Required work:
Return all lines below containing the word "flour".

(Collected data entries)
□ □ □ □ □

(** * TummyTracker: the food-intolerance prediction engine ([ml_engine.py])

    A shallow embedding of class [TummyTrackerML] and of the parts of
    scikit-learn, joblib and the file system it drives.

    Conventions of the embedding:
    - the attributes of [self] are the fields of the record [engine]; a
      method that assigns to them returns the engine it leaves behind;
    - the file system is a finite map from paths to the objects pickled
      there, threaded through the methods that touch it;
    - a Python call either returns or raises: [outcome];
    - numpy's float64 values are idealised as exact rationals ([Q]);
    - Python [str] values are byte strings; comparison is lexicographic
      on the bytes, which is the code-point order for UTF-8 text. *)

From Stdlib Require Import Ascii String QArith Qminmax Lqa OrdersEx.
From stdpp Require Import gmap strings list fin_maps sorting.

(** ** Python outcomes *)

Inductive exn : Type :=
  | ValueError (msg : string)
  | KeyError (key : string)
  | NotFittedError
  | UnpicklingError (file : string).

Inductive outcome (A : Type) : Type :=
  | Return (a : A)
  | Raise (e : exn).
Arguments Return {A} a.
Arguments Raise {A} e.

(** [outcome] is a monad; stdpp's [x ← m; k] sequences calls and lets the
    first exception through. *)
#[global] Instance outcome_ret : MRet outcome := fun A a => Return a.
#[global] Instance outcome_bind : MBind outcome := fun A B k m =>
  match m with
  | Return a => k a
  | Raise e => Raise e
  end.

(** ** sklearn.preprocessing.LabelEncoder

    [fit] stores [classes_ = sorted(set(values))]; the code of a value is
    its position in [classes_]; [transform] raises [ValueError] on a value
    that is not in [classes_]. *)

Module LabelEncoder.

Record t : Type := Build { classes_ : list string }.

Definition str_lt (a b : string) : Prop := String_as_OT.compare a b = Lt.

Fixpoint insert_unique (v : string) (l : list string) : list string :=
  match l with
  | [] => [v]
  | x :: r =>
      match String_as_OT.compare v x with
      | Lt => v :: x :: r
      | Eq => x :: r
      | Gt => x :: insert_unique v r
      end
  end.

(** [sorted(set(values))] *)
Definition sorted_set (values : list string) : list string :=
  foldr insert_unique [] values.

Fixpoint index_of (v : string) (l : list string) : option nat :=
  match l with
  | [] => None
  | x :: r => if String.eqb v x then Some 0%nat else S <$> index_of v r
  end.

Definition fit (values : list string) : t :=
  {| classes_ := sorted_set values |}.

Definition transform_one (le : t) (v : string) : outcome nat :=
  match index_of v (classes_ le) with
  | Some c => Return c
  | None => Raise (ValueError "y contains previously unseen labels")
  end.

Fixpoint transform (le : t) (values : list string) : outcome (list nat) :=
  match values with
  | [] => Return []
  | v :: r =>
      c ← transform_one le v;
      cs ← transform le r;
      Return (c :: cs)
  end.

(** [fit_transform] returns the positions of the values in the classes
    it has just stored. *)
Definition fit_transform (values : list string) : t * list nat :=
  let le := fit values in
  (le, omap (fun v => index_of v (classes_ le)) values).

End LabelEncoder.

(** The reading of the specification: codes handed out in the order in
    which the values are first seen. *)
Definition first_seen (values : list string) : list string :=
  foldl (fun acc v => if bool_decide (v ∈ acc) then acc else acc ++ [v]) [] values.

Definition first_seen_code (values : list string) (v : string) : option nat :=
  LabelEncoder.index_of v (first_seen values).

(** ** Python strings *)

(** [str.lower()] on ASCII text: the letters A..Z move to a..z, every
    other byte is kept. *)
Definition lower_char (c : ascii) : ascii :=
  let n := N_of_ascii c in
  if (65 <=? n)%N && (n <=? 90)%N then ascii_of_N (n + 32) else c.

Fixpoint lower (s : string) : string :=
  match s with
  | EmptyString => EmptyString
  | String c r => String (lower_char c) (lower r)
  end.

(** [word in text] *)
Fixpoint contains (word text : string) : bool :=
  String.prefix word text ||
  match text with
  | EmptyString => false
  | String _ r => contains word r
  end.

(** [any(word in text for word in words)] *)
Definition any_in (words : list string) (text : string) : bool :=
  existsb (fun word => contains word text) words.

(** Truth value of an optional text column: [None] and [''] are false. *)
Definition truthy_str (s : option string) : bool :=
  match s with
  | Some (String _ _) => true
  | _ => false
  end.

(** Truth value of an optional float column: [None] and [0.0] are false. *)
Definition truthy_num (q : option Q) : bool :=
  match q with
  | Some x => negb (Qeq_bool x 0)
  | None => false
  end.

(** [str(v)] of a nullable text column, as [astype(str)] produces it. *)
Definition py_str (s : option string) : string :=
  match s with
  | Some v => v
  | None => "None"
  end.

(** ** datetime

    A naive [datetime] is kept as its number of seconds since
    1970-01-01 00:00:00 (microseconds play no role in the engine). *)
Module datetime.
Definition t : Type := Z.
Definition hour (d : t) : Z := ((d `div` 3600) `mod` 24)%Z.
(** Monday is 0; 1970-01-01 was a Thursday. *)
Definition weekday (d : t) : Z := ((d `div` 86400 + 3) `mod` 7)%Z.
(** [(d - datetime(1970, 1, 1)).days] *)
Definition days_since_epoch (d : t) : Z := (d `div` 86400)%Z.
End datetime.

(** ** The rows the engine reads (models.py) *)

Module Food.
Record t : Type := Build {
  category : option string;
  ingredients : option string;
  allergens : option string
}.
End Food.

Module Meal.
Record t : Type := Build {
  id : Z;
  food : Food.t;
  quantity : option Q;
  meal_time : datetime.t;
  notes : option string
}.
End Meal.

Module Symptom.
Record t : Type := Build {
  meal_id : Z
}.
End Symptom.

(** ** Feature dictionaries

    The dictionary built per meal, with its keys in insertion order.
    [caused_symptoms] is present in the dictionaries of
    [prepare_features] and absent from the one a caller hands to
    [predict_symptoms]. *)
Record meal_features : Type := MealFeatures {
  food_category : option string;
  meal_hour : Z;
  meal_day_of_week : Z;
  has_quantity : Z;
  quantity : Q;
  has_notes : Z;
  has_ingredients : Z;
  has_dairy : Z;
  has_gluten : Z;
  has_spicy : Z;
  has_allergens : Z;
  allergen_count : Z;
  days_since_epoch : Z;
  caused_symptoms : option Z
}.

Definition dairy_words : list string := ["milk"; "cheese"; "yogurt"; "butter"; "cream"].
Definition gluten_words : list string := ["wheat"; "flour"; "bread"; "pasta"].
Definition spicy_words : list string := ["pepper"; "chili"; "hot"; "spicy"].
Definition allergen_words : list string := ["dairy"; "nuts"; "gluten"; "soy"; "fish"].

Definition flag (b : bool) : Z := if b then 1%Z else 0%Z.

(** Lines 66-78: the four keys derived from the ingredients text, in the
    order [has_ingredients], [has_dairy], [has_gluten], [has_spicy]. *)
Definition ingredient_features (ingredients : option string) : Z * Z * Z * Z :=
  if truthy_str ingredients then
    let ingredients_lower := lower (py_str ingredients) in
    (1%Z,
     flag (any_in dairy_words ingredients_lower),
     flag (any_in gluten_words ingredients_lower),
     flag (any_in spicy_words ingredients_lower))
  else (0%Z, 0%Z, 0%Z, 0%Z).

(** Lines 80-87: [has_allergens] and [allergen_count]. *)
Definition allergen_features (allergens : option string) : Z * Z :=
  if truthy_str allergens then
    let allergens_lower := lower (py_str allergens) in
    (1%Z,
     Z.of_nat (length (List.filter (fun a => contains a allergens_lower) allergen_words)))
  else (0%Z, 0%Z).

(** The body of the loop of [prepare_features], lines 56-93. *)
Definition features_of_meal (meal_symptoms : gset Z) (meal : Meal.t) : meal_features :=
  let f := Meal.food meal in
  let '(with_ingredients, dairy, gluten, spicy) := ingredient_features (Food.ingredients f) in
  let '(with_allergens, count) := allergen_features (Food.allergens f) in
  {| food_category := Food.category f;
     meal_hour := datetime.hour (Meal.meal_time meal);
     meal_day_of_week := datetime.weekday (Meal.meal_time meal);
     has_quantity := flag (truthy_num (Meal.quantity meal));
     quantity := if truthy_num (Meal.quantity meal)
                 then default 0%Q (Meal.quantity meal) else 0%Q;
     has_notes := flag (truthy_str (Meal.notes meal));
     has_ingredients := with_ingredients;
     has_dairy := dairy;
     has_gluten := gluten;
     has_spicy := spicy;
     has_allergens := with_allergens;
     allergen_count := count;
     days_since_epoch := datetime.days_since_epoch (Meal.meal_time meal);
     caused_symptoms := Some (flag (bool_decide (Meal.id meal ∈ meal_symptoms))) |}.

(** The keys of the dictionary [meal_symptoms], lines 46-50. *)
Definition symptom_meal_ids (symptoms_data : list Symptom.t) : gset Z :=
  list_to_set (Symptom.meal_id <$> symptoms_data).

Definition wheat_meal : Meal.t :=
  {| Meal.id := 1;
     Meal.food := {| Food.category := Some "gluten";
                     Food.ingredients := Some "Whole wheat flour, water, yeast";
                     Food.allergens := Some "Gluten" |};
     Meal.quantity := None;
     Meal.meal_time := 1700000000%Z;
     Meal.notes := None |}.

(** ** Fitted classifiers and the library they come from *)

(** A fitted binary classifier. [predict_proba x] is the row
    [predict_proba(X)[0]]: the probabilities of class 0 and of class 1.
    (Both classifiers are fitted on the same targets, and
    [LogisticRegression.fit] refuses targets with a single class, so a
    stored pair always has the two columns.) *)
Record classifier : Type := Classifier {
  predict_proba : list Q -> Q * Q;
  predict : list Q -> Z
}.
(** The [else] branch of [getBrowser]. *)
Definition launchBrowser : M Browser :=
  executablePath ← prepareChromeExecutable (chromeExecutable E) ;
  emit (Launch executablePath) ;;
  nb ← of_result (launch E executablePath) ;
  set_browser (Some nb) ;;
  mret nb.

(** [getBrowser()] *)
Definition getBrowser : M Browser :=
  b ← get_browser ;
  match b with
  | Some b' => if isConnected E b' then mret b' else launchBrowser
  | None => launchBrowser
  end.

(** [getRemoteBrowser(remoteBrowserID, userId)] *)
Definition getRemoteBrowser (remoteBrowserID userId : Z) : M Browser :=
  remoteBrowser ← of_result (RemoteBrowser_get E remoteBrowserID userId) ;
  match remoteBrowser with
  | None => throw "TypeError: Cannot read properties of null (reading 'name')"
  | Some row =>
      emit (Connect (rb_url row)) ;;
      nb ← of_result (connect E (rb_url row)) ;
      set_browser (Some nb) ;;
      mret nb
  end.

(** The scheme of a URL, as [new URL(input).protocol] computes it: leading
    C0 controls and spaces are stripped, tabs and newlines removed, then a
    letter followed by letters, digits, [+], [-] and [.] up to the first
    colon is the scheme, in lower case.  [None] when there is no scheme (the
    constructor then throws, there being no base URL). *)
Definition is_alpha (c : ascii) : bool :=
  let n := nat_of_ascii c in
  ((65 <=? n)%nat && (n <=? 90)%nat) || ((97 <=? n)%nat && (n <=? 122)%nat).

Definition is_scheme_char (c : ascii) : bool :=
  is_alpha c || is_digit c || bool_decide (c ∈ ["+"; "-"; "."]%char).

Fixpoint strip_leading (s : string) : string :=
  match s with
  | String c s' => if (nat_of_ascii c <=? 32)%nat then strip_leading s' else s
  | EmptyString => EmptyString
  end.

Fixpoint remove_tab_newline (s : string) : string :=
  match s with
  | String c s' =>
      if bool_decide (nat_of_ascii c ∈ [9; 10; 13]%nat) then remove_tab_newline s'
      else String c (remove_tab_newline s')
  | EmptyString => EmptyString
  end.

Fixpoint scheme_state (buffer input : string) : option string :=
  match input with
  | String c rest =>
      if bool_decide (c = ":"%char) then Some (buffer +:+ ":")
      else if is_scheme_char c
           then scheme_state (buffer +:+ String (lower_ascii c) "") rest
           else None
  | EmptyString => None
  end.

Definition URL_protocol (input : string) : option string :=
  match remove_tab_newline (strip_leading input) with
  | String c rest =>
      if is_alpha c then scheme_state (String (lower_ascii c) "") rest else None
  | EmptyString => None
  end.

(** [new URL(input)], of which [check] reads the protocol only. *)
Definition new_URL (input : string) : M string :=
  match URL_protocol input with
  | Some protocol =>
      if url_rest_valid E input then mret protocol
      else throw "TypeError: Invalid URL"
  | None => throw "TypeError: Invalid URL"
  end.

(** [jwt.sign(monitor.id, server.jwtSecret)] and the two artifact paths
    of lines 256 to 265. *)
Definition filename (monitor : Monitor) (jwtSecret : string) : string :=
  jwt_sign (hmac_sha256 E) (m_id monitor) jwtSecret.

Definition screenshotPath (monitor : Monitor) (jwtSecret : string) : string :=
  path_join (screenshotDir E) (filename monitor jwtSecret +:+ ".png").

Definition videoPath (monitor : Monitor) (jwtSecret : string) : string :=
  path_join (videoDir E) (filename monitor jwtSecret +:+ ".webm").

Definition testUrl : string := "https://example.com".

(** The first statement of [check]: the browser the check runs in. *)
Definition acquire (monitor : Monitor) : M Browser :=
  match m_remote_browser monitor with
  | Some rb =>
      if bool_decide (rb = 0) then getBrowser
      else getRemoteBrowser rb (m_user_id monitor)
  | None => getBrowser
  end.

(** The block that saves the video, inside its [try]. *)
Definition saveVideo (path : string) : M unit :=
  emit PageVideo ;;
  if page_video E then
    may_throw PageClose (page_close E) ;;
    may_throw (VideoSaveAs path) (video_saveAs E) ;;
    emit (Sleep 1000)
  else mret ().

□ □ □ □ □

Task result:
Definition gluten_words : list string := ["wheat"; "flour"; "bread"; "pasta"].
                     Food.ingredients := Some "Whole wheat flour, water, yeast";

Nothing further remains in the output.